Identify each line in the records below that contains the word "https", and copy it.
###
(** Registering [cmount] beside [mount], then [mount] once more. *)
Lemma demo_listing_after_registration :
  out_field (fst (mountTypesRc ∅ (snd (AddRc "cmount" backend_ok st_mount))))
    "mountTypes" = Some (VStrings ["cmount"; "mount"]) ∧
  fst (mountTypesRc ∅ (snd (AddRc "mount" backend_busy st_mount)))
    = fst (mountTypesRc ∅ st_mount).
Proof.
  split; [reflexivity|].
  destruct (mountTypesRc_after_AddRc "mount" backend_busy ∅ st_mount)
    as (before & after' & B & A & _ & Same & _).
  rewrite A, B. by rewrite (Same ltac:(by eexists)).
Defined.

End MoreInstances.
(** [s.split(None, 1)]: at most one split, on a run of whitespace; leading
    whitespace is dropped, and so is the whitespace between the first word
    and the rest. No word at all gives the empty list. *)
Definition split_ws1 (s : string) : list string :=
  match lstrip s with
  | EmptyString => []
  | s' =>
      let '(w, r) := span_word s' in
      match lstrip r with
      | EmptyString => [w]
      | r' => [w; r']
      end
  end.

(** [s.split(sep)] for a one-character separator: every occurrence splits,
    and the result is never empty. *)
Fixpoint split_char (sep : Ascii.ascii) (s : string) : list string :=
  match s with
  | EmptyString => [EmptyString]
  | String c s' =>
      match split_char sep s' with
      | w :: ws =>
          if Ascii.eqb c sep then EmptyString :: w :: ws
          else String c w :: ws
      | [] => [] (* unreachable: the result is never empty *)
      end
  end.

(** [sep.join(l)] *)
Definition join (sep : string) (l : list string) : string := String.concat sep l.

End Py.

(** ** Exceptions *)

Inductive exn : Type :=
  | KeyError
  | ValueError
  | IndexError
  | Exception (msg : string)
  | CalledProcessError (returncode : Z)
  | SystemExit (code : Z).

Definition res (A : Type) : Type := exn + A.

Definition ok {A} (a : A) : res A := inr a.
Definition raise {A} (e : exn) : res A := inl e.

Definition res_bind {A B} (m : res A) (k : A → res B) : res B :=
  match m with
  | inl e => inl e
  | inr a => k a
  end.

Declare Scope res_scope.
Delimit Scope res_scope with res.
Notation "'let!' x ':=' m 'in' k" := (res_bind m (λ x, k))
  (at level 10, x name, m at level 100, k at level 200) : res_scope.

(** [l[i]] on a list: [IndexError] out of range. *)
Definition index {A} (l : list A) (i : nat) : res A :=
  match l !! i with
  | Some a => ok a
  | None => raise IndexError
  end.

(** ** Data *)

(** A head: [(head name, sha1)]. *)
Definition Head : Type := string * string.

(** [history[head name][]]. *)
Abbreviation History := (gmap string (list string)).

(** What [repo.revparse_single(spec)] does: it returns a commit, whose id is
    kept, or raises [KeyError] (nothing of that name) or [ValueError] (not a
    revision specification). *)
Inductive revparse : Type :=
  | Commit (id : string)
  | RaisesKeyError
  | RaisesValueError.

(** The catalog, lines 23-39. *)
Definition head_names : list (string * list string) :=
  [ ("linux.git",
      [ "git://git.kernel.org/pub/scm/linux/kernel/git/torvalds/linux.git";
        "https://git.kernel.org/pub/scm/linux/kernel/git/torvalds/linux.git";
        "https://kernel.googlesource.com/pub/scm/linux/kernel/git/torvalds/linux.git" ]);
    ("net",
      [ "git://git.kernel.org/pub/scm/linux/kernel/git/davem/net.git";
        "https://git.kernel.org/pub/scm/linux/kernel/git/davem/net.git";
        "https://kernel.googlesource.com/pub/scm/linux/kernel/git/davem/net.git" ]);
    ("net-next",
      [ "git://git.kernel.org/pub/scm/linux/kernel/git/davem/net-next.git";
        "https://git.kernel.org/pub/scm/linux/kernel/git/davem/net-next.git";
        "https://kernel.googlesource.com/pub/scm/linux/kernel/git/davem/net-next.git" ]) ].

(** ** The head resolver, [_get_heads] *)

Section GetHeads.

(** [repo.revparse_single]. *)
Variable revparse_single : string → revparse.

(** Lines 49-52, one line of [git config --get-regexp]:
    [name, url = line.split(None, 1)] raises [ValueError] unless the split
    has two parts, [name.split(".")[1]] raises [IndexError] without a dot;
    then [remotes[url] = name]. *)
Definition add_remote (remotes : gmap string string) (line : string)
  : res (gmap string string) :=
  match Py.split_ws1 line with
  | [name; url] =>
      (let! name' := index (Py.split_char "."%char name) 1 in
       ok (<[url := name']> remotes))%res
  | _ => raise ValueError
  end.

Fixpoint read_remotes (config : list string) (remotes : gmap string string)
  : res (gmap string string) :=
  match config with
  | [] => ok remotes
  | line :: config' =>
      (let! remotes' := add_remote remotes line in
       read_remotes config' remotes')%res
  end.

Definition no_master (rev : string) : string :=
  "Could not read revision " +:+ Py.dquote +:+ rev +:+ Py.dquote +:+
  ", does that remote not have a master branch?".

(** Lines 55-64, the loop over the urls of one catalog entry. The
    [continue] that ends the body of the [if] goes on with the next url of
    the same entry. *)
Fixpoint match_urls (remotes : gmap string string) (head_name : string)
    (urls : list string) (heads : list Head) : res (list Head) :=
  match urls with
  | [] => ok heads
  | url :: urls' =>
      match remotes !! url with
      | Some remote =>
          let rev := remote +:+ "/master" in
          match revparse_single rev with
          | Commit id =>
              match_urls remotes head_name urls' (heads ++ [(head_name, id)])
          | RaisesKeyError => raise (Exception (no_master rev))
          | RaisesValueError => raise ValueError
          end
      | None => match_urls remotes head_name urls' heads
      end
  end.

(** Lines 54-64, the loop over the catalog. *)
Fixpoint match_heads (remotes : gmap string string)
    (catalog : list (string * list string)) (heads : list Head)
  : res (list Head) :=
  match catalog with
  | [] => ok heads
  | (head_name, urls) :: catalog' =>
      (let! heads' := match_urls remotes head_name urls heads in
       match_heads remotes catalog' heads')%res
  end.

(** [heads[0][0] != head_names[0][0]], for a list that is not empty. *)
Definition first_name_differs (heads : list Head) : bool :=
  match heads, head_names with
  | (n, _) :: _, (n0, _) :: _ => bool_decide (n ≠ n0)
  | _, _ => true
  end.

(** Lines 66-71. *)
Definition fallback (heads : list Head) : res (list Head) :=
  if (bool_decide (heads = []) || first_name_differs heads)%bool then
    match revparse_single "HEAD" with
    | Commit id => ok [("HEAD", id)]
    | RaisesKeyError => raise KeyError
    | RaisesValueError => raise ValueError
    end
  else ok heads.

(** [subprocess.check_output(args)], on what the command printed, split in
    lines, and the status it exited with: a status other than 0 raises
    [CalledProcessError]. *)
Definition check_output (run : list string * Z) : res (list string) :=
  if bool_decide (run.2 ≠ 0%Z) then raise (CalledProcessError run.2)
  else ok run.1.

(** [git_config] is the run of
    [git config --get-regexp ^remote\..+\.url$]: the lines it prints and
    its exit status (git exits with 1 when no remote has a url). *)
Definition _get_heads (git_config : list string * Z) : res (list Head) :=
  (let! lines := check_output git_config in
   let! remotes := read_remotes lines ∅ in
   let! heads := match_heads remotes head_names [] in
   fallback heads)%res.

End GetHeads.

(** ** The history builder, [_rebuild_history] *)

Section RebuildHistory.

(** [subprocess.Popen(argv, stdout=PIPE, stderr=STDOUT)], reduced to what
    the source reads of it: the lines of [sp.stdout.readlines()] and
    [sp.returncode]. *)
Variable Popen : list string → list string * Z.

(** Line 77. *)
Definition git_log_args : list string :=
  ["git"; "log"; "--topo-order"; "--reverse"; "--pretty=tformat:%H"].

(** ["^%s" % (rev,)] *)
Definition caret (rev : string) : string := "^" +:+ rev.

Definition not_unique (head_name : string) : string :=
  "head name " +:+ Py.dquote +:+ head_name +:+ Py.dquote +:+ " is not unique.".

Definition git_log_failed (out : list string) : string :=
  "git log exited with an error:" +:+ Py.nl +:+ Py.join Py.nl out.

(** Lines 78-93, with [processed] and [history] as they stand when the
    loop reaches [heads]. *)
Fixpoint rebuild_loop (heads : list Head) (processed : list string)
    (history : History) : res History :=
  match heads with
  | [] => ok history
  | (head_name, rev) :: heads' =>
      let '(out, returncode) := Popen (git_log_args ++ processed ++ [rev]) in
      if bool_decide (is_Some (history !! head_name)) then
        raise (Exception (not_unique head_name))
      else
        let commits := Py.strip <$> out in
        let history' := <[head_name := commits]> history in
        if bool_decide (returncode ≠ 0%Z) then
          raise (Exception (git_log_failed commits))
        else
          rebuild_loop heads' (processed ++ [caret rev]) history'
  end.

Definition _rebuild_history (heads : list Head) : res History :=
  rebuild_loop heads [] ∅.

End RebuildHistory.

(** ** The world: the shelve cache and the two output streams *)

(** The cache of [_get_cache()], with the two keys the program uses; a key
    that was never stored is [None]. *)
Record Cache : Type := mkCache {
  heads_key : option (list Head);
  history_key : option History
}.

(** [rebuilds] counts the calls of [_rebuild_history]; the program does not
    read it. *)
Record World : Type := mkWorld {
  cache : Cache;
  stdout : string;
  stderr : string;
  rebuilds : nat
}.

Definition M (A : Type) : Type := World → res A * World.

Definition ret {A} (a : A) : M A := λ w, (ok a, w).
Definition throw {A} (e : exn) : M A := λ w, (raise e, w).
Definition lift {A} (r : res A) : M A := λ w, (r, w).

Definition bind {A B} (m : M A) (k : A → M B) : M B :=
  λ w, match m w with
       | (inl e, w') => (inl e, w')
       | (inr a, w') => k a w'
       end.

Declare Scope M_scope.
Delimit Scope M_scope with M.
Notation "'let!' x ':=' m 'in' k" := (bind m (λ x, k))
  (at level 10, x name, m at level 100, k at level 200) : M_scope.
Notation "m1 ;; m2" := (bind m1 (λ _, m2))
  (at level 100, right associativity) : M_scope.

(** [try: m except KeyError: handler] *)
Definition except_KeyError {A} (m handler : M A) : M A :=
  λ w, match m w with
       | (inl KeyError, w') => handler w'
       | r => r
       end.

(** [cache["heads"]] and [cache["history"]], read and written. *)
Definition cache_get_heads : M (list Head) :=
  λ w, (match heads_key (cache w) with Some h => ok h | None => raise KeyError end, w).

Definition cache_get_history : M History :=
  λ w, (match history_key (cache w) with Some h => ok h | None => raise KeyError end, w).

Definition set_cache (c : Cache) (w : World) : World :=
  mkWorld c (stdout w) (stderr w) (rebuilds w).

Definition cache_set_heads (heads : list Head) : M unit :=
  λ w, (ok (), set_cache (mkCache (Some heads) (history_key (cache w))) w).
###
Your response →
        "https://git.kernel.org/pub/scm/linux/kernel/git/torvalds/linux.git";
        "https://kernel.googlesource.com/pub/scm/linux/kernel/git/torvalds/linux.git" ]);
        "https://git.kernel.org/pub/scm/linux/kernel/git/davem/net.git";
        "https://kernel.googlesource.com/pub/scm/linux/kernel/git/davem/net.git" ]);
        "https://git.kernel.org/pub/scm/linux/kernel/git/davem/net-next.git";
        "https://kernel.googlesource.com/pub/scm/linux/kernel/git/davem/net-next.git" ]) ].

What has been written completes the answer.